• PROBLEM: Only one stretch of the data below should be repeated: the lines from the line containing "store and any" through the line containing "Proof. induction keys;", inclusive, exactly as they are.
- - -
(* ===== verification/LeaseSafety.v ===== *)
(** * Safety of leases and lease sets

    Every operation of [Leases] and [LeaseSets] on the shared tables, for any
    store and any caller, as one step relation; what a step may do to a lease
    row; and the safety properties: fencing, exclusion, atomicity, retirement. *)

From S2P Require Import Prelude GoLib Fault Identity Postgres LeasePaths Leases LeaseSets.
From S2P Require Import LeaseExpansion.

Section readers.
Context `{Clock, Database, TimeText, Sha256, Collation}.

Lemma takeLocks_reader names : reader (T := Tables) (takeLocks names).
Proof. induction names; cbn [takeLocks]; reading; eauto. Qed.
Lemma lockLeaseSetAndMembers_reader s id keys : reader (lockLeaseSetAndMembers s id keys).
Proof. unfold lockLeaseSetAndMembers. reading. apply takeLocks_reader. Qed.
Lemma loadLeaseSetForUpdate_reader s id : reader (loadLeaseSetForUpdate s id).
Proof. unfold loadLeaseSetForUpdate. reading. Qed.
Lemma scanMembers_reader s ownerID rows : ∀ members, reader (scanMembers s ownerID rows members).
Proof. induction rows; cbn [scanMembers]; reading; eauto. Qed.
#[local] Hint Resolve takeLocks_reader loadLeaseSetForUpdate_reader scanMembers_reader : forja_parts.
Lemma loadAndVerify_reader s id ownerID keys proofs :
  reader (loadAndVerifyLeaseSetMembers s id ownerID keys proofs).
Proof. unfold loadAndVerifyLeaseSetMembers. reading. Qed.
#[local] Hint Resolve loadAndVerify_reader : forja_parts.
Lemma verifyHistorical_reader s id keys proofs :
  reader (verifyHistoricalLeaseSetMembers s id keys proofs).
Proof. unfold verifyHistoricalLeaseSetMembers. reading. Qed.
Lemma verifyAuthority_reader s ls keys proofs digest minimum ttl :
  reader (verifyLeaseSetAuthorityWithMinimum s ls keys proofs digest minimum ttl).
Proof. unfold verifyLeaseSetAuthorityWithMinimum. reading. Qed.
Lemma hasActive_reader key : reader (hasActiveWritablePathLease key).
Proof. unfold hasActiveWritablePathLease. reading. Qed.
#[local] Hint Resolve hasActive_reader : forja_parts.
Lemma checkPaths_reader keys : reader (checkPaths keys).
Proof. induction keys; cbn [checkPaths]; reading; eauto. Qed.
Lemma GetLeaseSet_reader s id : reader (GetLeaseSet s id).
Proof.
  unfold GetLeaseSet. apply reader_bind; [apply reader_lift|]. intros _ st r st'.
  unfold atomically. match goal with |- context [match ?m st with _ => _ end] =>
    destruct (m st) as [[a|e] s1] eqn:Hm;
    assert (reader m) as Hr by reading; apply Hr in Hm as [Ht Hn]; by intros [= _ <-] end.
Qed.
End readers.

#[export] Hint Resolve lockLeaseSetAndMembers_reader loadLeaseSetForUpdate_reader
  loadAndVerify_reader verifyHistorical_reader verifyAuthority_reader hasActive_reader
  checkPaths_reader : forja_parts.

Section effects.
Context `{Clock, Database, TimeText, Sha256, Collation}.

(** ** Grants *)

Lemma insertSet_leases s id row st r st' :
  insertSet s id row st = (r, st') →
  readings st ≤ readings st' ∧ leases (tables st') = leases (tables st).
Proof.
  unfold insertSet. rewrite M_bind_run. destruct (statement _ _ st) as [[u|e] s1] eqn:Hst;
    apply reader_statement in Hst as [Ht Hn]; [|intros [= _ <-]; by rewrite Ht].
  rewrite M_bind_run. cbn. unfold checked. destruct (lease_sets _ !! _); intros [= _ <-]; cbn;
    by rewrite Ht.
Qed.

Lemma insertMembers_leases s id leasing : ∀ st r st',
  insertMembers s id leasing st = (r, st') →
  readings st ≤ readings st' ∧ leases (tables st') = leases (tables st).
Proof.
  induction leasing as [|lease leasing IH]; intros st r st'; cbn [insertMembers];
    [by intros [= _ <-]|].
  rewrite M_bind_run. destruct (statement _ _ st) as [[u|e] s1] eqn:Hst;
    apply reader_statement in Hst as [Ht Hn]; [|intros [= _ <-]; by rewrite Ht].
  rewrite M_bind_run. cbn. unfold checked. destruct (lease_set_members _ !! _).
  - intros [= _ <-]. by rewrite Ht.
  - rewrite !M_bind_run. cbn. rewrite M_bind_run. cbn. intros [Hn' Hl]%IH.
    cbn in Hn', Hl. rewrite Hl, Ht. split; [lia|done].
Qed.

(** A granted member: the row that was written and the row it replaced. *)
Lemma grantMember_run s ownerID acq exp key st r st' :
  grantMember s ownerID acq exp key st = (r, st') →
  readings st ≤ readings st' ∧
  ((is_ok r = false ∧ tables st' = tables st) ∨
   ∃ row, is_ok r = true ∧ row_owner row = ownerID ∧ row_acquired row = acq ∧
     row_expires row = exp ∧ (1 ≤ row_token row)%Z ∧
     tables st' = with_leases <[row_key s key := row]> (tables st) ∧
     ∀ old, leases (tables st) !! row_key s key = Some old →
       row_token row = (row_token old + 1)%Z ∧
       ∃ n, readings st ≤ n < readings st' ∧
         (instant (row_expires old) ≤ instant (clock_reading n))%Z).
Proof.
  unfold grantMember. rewrite M_bind_run.
  destruct (getLeaseForUpdate s key st) as [[o|e] s1] eqn:Hget.
  2: { apply getLeaseForUpdate_reader in Hget as [Ht Hn]. intros [= <- <-]. auto. }
  apply getLeaseForUpdate_run in Hget as (Ht1 & Hn1 & Ho). rewrite M_bind_run.
  assert (∃ tok, (match o with
     | Some (_, true) => throw (New CodeConflict "postgres.AcquireLeaseSet"
         (Sprintf "resource %s/%s is already leased" [k_ResourceType key; k_ResourceID key]))
     | Some (current, false) => mret (row_token current + 1)%Z
     | None => mret 1%Z end : M error (DB Tables) Z) s1 =
     (tok, s1) ∧ ∀ t, tok = Ok t → ∀ old, leases (tables st) !! row_key s key = Some old →
       t = (row_token old + 1)%Z ∧ readings s1 = S (readings st) ∧
       (instant (row_expires old) ≤ instant (clock_reading (readings st)))%Z)
    as (tok & -> & Htok).
  { destruct o as [[row [|]]|]; eexists; (split; [reflexivity|]); intros t [= <-] old Hold.
    - destruct Ho as (Hrow & Hn & Ha). rewrite Hrow in Hold. injection Hold as <-.
      symmetry in Ha. unfold After in Ha. bool_prop. split_and!; [done|done|lia].
    - destruct Ho. congruence. }
  destruct tok as [t|e]; [|intros [= <- <-]; auto].
  rewrite M_bind_run. destruct (statement _ _ s1) as [[u|e] s2] eqn:Hst;
    apply reader_statement in Hst as [Ht2 Hn2];
    [|intros [= <- <-]; split; [lia|left; split; [done|congruence]]].
  rewrite M_bind_run. destruct (put_lease _ _ _ s2) as [[u2|e] s3] eqn:Hput;
    apply put_lease_run in Hput as [Hr [[Hok Ht3]|(Hok & Hpos & Ht3)]]; try done;
    intros [= <- <-]; (split; [lia|]).
  - right. eexists (mkLeaseRow ownerID t acq exp acq). split_and!; try done.
    + by rewrite Ht3, Ht2, Ht1.
    + intros old Hold. destruct (Htok _ eq_refl _ Hold) as (-> & Hs1 & Hle). cbn. split; [done|].
      exists (readings st). split; [lia|done].
  - left. split; [done|congruence].
Qed.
- - -
• RESULT OF THIS TASK:
    store and any caller, as one step relation; what a step may do to a lease
    row; and the safety properties: fencing, exclusion, atomicity, retirement. *)

From S2P Require Import Prelude GoLib Fault Identity Postgres LeasePaths Leases LeaseSets.
From S2P Require Import LeaseExpansion.

Section readers.
Context `{Clock, Database, TimeText, Sha256, Collation}.

Lemma takeLocks_reader names : reader (T := Tables) (takeLocks names).
Proof. induction names; cbn [takeLocks]; reading; eauto. Qed.
Lemma lockLeaseSetAndMembers_reader s id keys : reader (lockLeaseSetAndMembers s id keys).
Proof. unfold lockLeaseSetAndMembers. reading. apply takeLocks_reader. Qed.
Lemma loadLeaseSetForUpdate_reader s id : reader (loadLeaseSetForUpdate s id).
Proof. unfold loadLeaseSetForUpdate. reading. Qed.
Lemma scanMembers_reader s ownerID rows : ∀ members, reader (scanMembers s ownerID rows members).
Proof. induction rows; cbn [scanMembers]; reading; eauto. Qed.
#[local] Hint Resolve takeLocks_reader loadLeaseSetForUpdate_reader scanMembers_reader : forja_parts.
Lemma loadAndVerify_reader s id ownerID keys proofs :
  reader (loadAndVerifyLeaseSetMembers s id ownerID keys proofs).
Proof. unfold loadAndVerifyLeaseSetMembers. reading. Qed.
#[local] Hint Resolve loadAndVerify_reader : forja_parts.
Lemma verifyHistorical_reader s id keys proofs :
  reader (verifyHistoricalLeaseSetMembers s id keys proofs).
Proof. unfold verifyHistoricalLeaseSetMembers. reading. Qed.
Lemma verifyAuthority_reader s ls keys proofs digest minimum ttl :
  reader (verifyLeaseSetAuthorityWithMinimum s ls keys proofs digest minimum ttl).
Proof. unfold verifyLeaseSetAuthorityWithMinimum. reading. Qed.
Lemma hasActive_reader key : reader (hasActiveWritablePathLease key).
Proof. unfold hasActiveWritablePathLease. reading. Qed.
#[local] Hint Resolve hasActive_reader : forja_parts.
Lemma checkPaths_reader keys : reader (checkPaths keys).
Proof. induction keys; cbn [checkPaths]; reading; eauto. Qed.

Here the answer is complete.